Несомненно, нельзя отрицать, что и у молодежи была к Рильке определенная любовь. Но нельзя также не заметить того, что любовь эта была не слишком сильной. Сегодня я нигде не наблюдаю воздействия рильковского духа. Все, связанное сегодня с напряжением мысли и чувства, не похоже на напряжение, проявляющееся в поэзии Рильке. Стало быть, возможно также, что любовь к нему проявится еще раз, поскольку его поэзия позволяет снять напряжение! Однако для этого он слишком требователен! Он предъявляет к любви требования далеко не инфантильные! Я бы хотел если и не показать, то хотя бы обозначить это.
Я мог бы это сделать, призвав вас мысленным взором окинуть весь путь Рильке от "Ранних стихотворений" до "Дуинских элегий".
Чрезвычайно притягательным образом мы с вами смогли бы при этом увидеть, сколь рано он созрел как поэт - так было и с ранним Верфелем, - и увидеть также, что именно с этого момента его развитие как раз и начинается! Внутренняя, равно как и внешняя, форма с самого начала (хотя, разумеется, мы наталкиваемся и на поэтические опыты, от которых поэт затем отказывается) обозначена в его поэзии как своего рода скелет, как основание, просвечивающее изнутри, трогательно сплетенное с типично юношескими пробами поэтического пера, приводящее в замешательство тем превращением "манерности" в его ранних стихах в поэтический стиль его последующих произведений, словно бы на другом уровне повторяющих прежние мотивы и приемы! Иногда можно было бы сказать: ранний Рильке словно подражает Рильке зрелому. Однако затем становишься свидетелем небывалого для художника зрелища, когда он вдруг наполняет ту голую схему. Когда фарфор вдруг обращается в мрамор. Когда все, что было здесь с самого начала и почти не претерпело изменений, вдруг преобразуется под воздействием глубинного смысла. Одним словом, становишься свидетелем небывало редкого зрелища сотворения формы путем внутреннего становления!

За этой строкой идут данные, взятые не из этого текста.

(* ===== verification/Timer.v ===== *)
(** * Timer: ticks, uptime and the network clock
    (src/core/timer.c, src/drivers/net/lwip_sys.c)

    Port writes are recorded in the state; the interrupt handler's calls into
    the network driver, lwIP and the APIC are arguments. *)

From Stdlib Require Import ZArith Lia.
From stdpp Require Import base numbers list option.
From S2P Require Import Prelude.
Open Scope Z_scope.

Record timer := MkTimer {
  timer_ticks : Z;
  net_ready : Z;
  pit_writes : list (Z * Z)      (* (port, byte), latest first *)
}.

Definition set_ticks (t : Z) (s : timer) : timer := MkTimer t (net_ready s) (pit_writes s).
Definition outb (port v : Z) : comp timer unit :=
  modify (λ s, MkTimer (timer_ticks s) (net_ready s) ((port, u8 v) :: pit_writes s)).

(** [1193182 / frequency] with frequency 0 is undefined. *)
Definition timer_init (frequency : Z) : comp timer unit :=
  if frequency =? 0 then undef
  else
    let divisor := 1193182 / frequency in
    outb 0x43 0x36;;
    outb 0x40 (Z.land divisor 0xFF);;
    outb 0x40 (Z.land (Z.shiftr divisor 8) 0xFF);;
    modify (set_ticks 0).

Definition timer_get_ticks : comp timer Z := gets timer_ticks.

Definition timer_get_uptime : comp timer (Z * Z * Z) :=
  ticks ← gets timer_ticks;
  let total_seconds := ticks / 100 in
  mret (total_seconds / 3600, (total_seconds mod 3600) / 60, total_seconds mod 60).

Definition timer_set_net_ready : comp timer unit :=
  modify (λ s, MkTimer (timer_ticks s) 1 (pit_writes s)).

Definition sys_now : comp timer Z :=
  ticks ← timer_get_ticks;
  mret (u32 (ticks * 10)).

Section irq.
(** The rest of the machine, with the calls of the handler. *)
Context {X : Type} (rtl8169_poll sys_check_timeouts apic_eoi : comp X unit).

Definition in_timer {A} (m : comp timer A) : comp (timer * X) A := zoom fst (λ t s, (t, s.2)) m.
Definition in_machine {A} (m : comp X A) : comp (timer * X) A := zoom snd (λ x s, (s.1, x)) m.

Definition timer_handler : comp (timer * X) unit :=
  in_timer (modify (λ t, set_ticks (u32 (timer_ticks t + 1)) t));;
  ready ← in_timer (gets net_ready);
  (if negb (ready =? 0) then
     in_machine rtl8169_poll;;
     in_machine sys_check_timeouts
   else mret tt);;
  in_machine apic_eoi.

(** [hlt] sleeps until an interrupt has been served. *)
Definition timer_wait (hlt : comp (timer * X) unit) (ticks : Z) : comp (timer * X) unit :=
  now ← in_timer timer_get_ticks;
  let fin := u32 (now + ticks) in
  loop (λ _ : unit,
    now ← in_timer timer_get_ticks;
    if now <? fin then hlt;; mret (inl tt) else mret (inr tt)) tt.
End irq.

(** ** Specifications *)

Section irq_facts.
Context {X : Type} (poll timeouts eoi : comp X unit).
Context (Hpoll : returns poll) (Htimeouts : returns timeouts) (Heoi : returns eoi).

Lemma in_machine_ok (m : comp X unit) (s : timer * X) :
  returns m → wp (in_machine m) (λ _ s', s'.1 = s.1) s.
Proof. intros Hm. apply wp_zoom. eapply wp_mono; [apply Hm|done]. Qed.

Lemma timer_handler_ok (s : timer * X) :
  wp (timer_handler poll timeouts eoi)
    (λ _ s', timer_ticks s'.1 = u32 (timer_ticks s.1 + 1) ∧ net_ready s'.1 = net_ready s.1) s.
Proof using All.
  unfold timer_handler. apply wp_bind, wp_zoom, wp_modify, wp_bind, wp_zoom, wp_gets, wp_bind.
  set (s1 := (_, _)). change (net_ready (s1).1) with (net_ready s.1).
  assert (H : wp (if negb (net_ready s.1 =? 0)
      then in_machine poll;; in_machine timeouts else mret tt) (λ _ s', s'.1 = s1.1) s1).
  { destruct (negb _); [|by apply wp_ret]. apply wp_bind.
    eapply wp_mono; [by apply in_machine_ok|]. intros [] s2 <-. by apply in_machine_ok. }
  eapply wp_mono; [exact H|]. intros [] s2 H2. eapply wp_mono; [by apply in_machine_ok|].
  intros [] s3 ->. by rewrite H2.
Qed.

Lemma timer_wait_ok n (s : timer * X) :
  0 ≤ timer_ticks s.1 < 2 ^ 32 → 0 ≤ n < 2 ^ 32 →
  wp (timer_wait (timer_handler poll timeouts eoi) n)
    (λ _ s', timer_ticks s'.1 = Z.max (timer_ticks s.1) (u32 (timer_ticks s.1 + n))) s.
Proof using All.
  intros Ht Hn. unfold timer_wait. apply wp_bind, wp_zoom, wp_gets. cbn zeta.
  set (t0 := timer_ticks s.1) in *. set (fin := u32 (t0 + n)).
  assert (Hfin : 0 ≤ fin < 2 ^ 32) by apply u32_range.
  apply (wp_loop (λ _ t, t0 ≤ timer_ticks t.1 ≤ Z.max t0 fin) (λ _ t, Z.max t0 fin - timer_ticks t.1)).
  - simpl. change (timer_ticks s.1) with t0. lia.
  - simpl. change (timer_ticks s.1) with t0. lia.
  - intros _ t H. lia.
  - intros _ t H. apply wp_bind, wp_zoom, wp_gets.
    destruct (Z.ltb_spec (timer_ticks t.1) fin).
    + apply wp_bind. eapply wp_mono; [apply timer_handler_ok|]. intros [] t' (E & _). apply wp_ret.
      simpl in E. rewrite u32_small in E by lia. lia.
    + apply wp_ret. simpl. lia.
Qed.
End irq_facts.

(** ** The properties of the timer *)

(** Waiting.  When each halt lasts until the tick interrupt has been
    served, [timer_wait n] terminates after exactly [n] ticks if the deadline
    does not wrap; a deadline that wraps past 2^32 makes it return at once. *)
Theorem timer_wait_exact {X} (poll timeouts eoi : comp X unit) (n : Z) (s : timer * X) :
  returns poll → returns timeouts → returns eoi →
  0 ≤ timer_ticks s.1 < 2 ^ 32 → 0 ≤ n < 2 ^ 32 →
  ∃ s', timer_wait (timer_handler poll timeouts eoi) n s = Ret (tt, s') ∧
    (timer_ticks s.1 + n < 2 ^ 32 → timer_ticks s'.1 = timer_ticks s.1 + n) ∧
    (2 ^ 32 ≤ timer_ticks s.1 + n → timer_ticks s'.1 = timer_ticks s.1).
Proof.
  intros Hp Ht He Hs Hn.
  destruct (proj1 (wp_run _ _ _) (timer_wait_ok poll timeouts eoi Hp Ht He n s Hs Hn))
    as ([] & s' & Hrun & E).
  exists s'. split; [done|]. rewrite E. unfold u32. split; intros H.
  - rewrite Z.mod_small by lia. lia.
  - replace ((timer_ticks s.1 + n) mod 2 ^ 32) with (timer_ticks s.1 + n - 2 ^ 32); [lia|].
    dlia.
Qed.

(** The network clock.  [sys_now] of the tick counter after [d] more
    ticks, less [sys_now] before them, is [10 * d] milliseconds modulo 2^32,
    whatever wraps in between: the subtraction lwIP makes of two time stamps
    is the elapsed time as long as that is below 2^32 ms. *)
Theorem sys_now_elapsed (s s' : timer) (d : Z) :
  0 ≤ d → timer_ticks s' = u32 (timer_ticks s + d) →
  ∃ a b, sys_now s = Ret (a, s) ∧ sys_now s' = Ret (b, s') ∧ u32 (b - a) = u32 (10 * d) ∧
    (10 * d < 2 ^ 32 → u32 (b - a) = 10 * d).
Proof.
  intros Hd Ht. eexists _, _. split; [reflexivity|]. split; [reflexivity|]. cbn [fst snd].
  rewrite Ht. assert (E : u32 (u32 (u32 (timer_ticks s + d) * 10) - u32 (timer_ticks s * 10)) = u32 (10 * d)).
  { unfold u32. rewrite <-Zminus_mod, <-(Zminus_mod_idemp_l (_ * _)), Z.mul_mod_idemp_l by lia.
    rewrite Zminus_mod_idemp_l. f_equal. lia. }
  split; [exact E|]. intros H. rewrite E. apply u32_small. lia.
Qed.

Definition timer_demo : timer * unit := (MkTimer 4294967290 1 [], tt).

Lemma timer_wait_exact_witness :
  ∃ s', timer_wait (timer_handler (mret tt) (mret tt) (mret tt)) 3 timer_demo = Ret (tt, s') ∧
    (timer_ticks timer_demo.1 + 3 < 2 ^ 32 → timer_ticks s'.1 = timer_ticks timer_demo.1 + 3) ∧
    (2 ^ 32 ≤ timer_ticks timer_demo.1 + 3 → timer_ticks s'.1 = timer_ticks timer_demo.1).
Proof.
  apply (timer_wait_exact (mret tt) (mret tt) (mret tt) 3 timer_demo); try (by intros x); simpl; lia.
Defined.

Lemma sys_now_elapsed_witness :
  ∃ a b, sys_now (MkTimer 4294967290 1 []) = Ret (a, MkTimer 4294967290 1 []) ∧
    sys_now (MkTimer 4 1 []) = Ret (b, MkTimer 4 1 []) ∧ u32 (b - a) = u32 (10 * 10) ∧
    (10 * 10 < 2 ^ 32 → u32 (b - a) = 10 * 10).
Proof.
  apply (sys_now_elapsed (MkTimer 4294967290 1 []) (MkTimer 4 1 []) 10); [lia | reflexivity].
Defined.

Вместо того, чтобы последовать за этим развитием в его основных этапах - причем лучше всего будет, если каждый из вас возьмет себе в провожатые самого поэта, - я лучше попытаюсь прояснить глубинные связи, о которых я говорю, на примере обретшей себя поэзии Рильке, еще раз - теперь по направлению вовнутрь - обратившись к небывалому воздействию, которое она оказывает на читателя.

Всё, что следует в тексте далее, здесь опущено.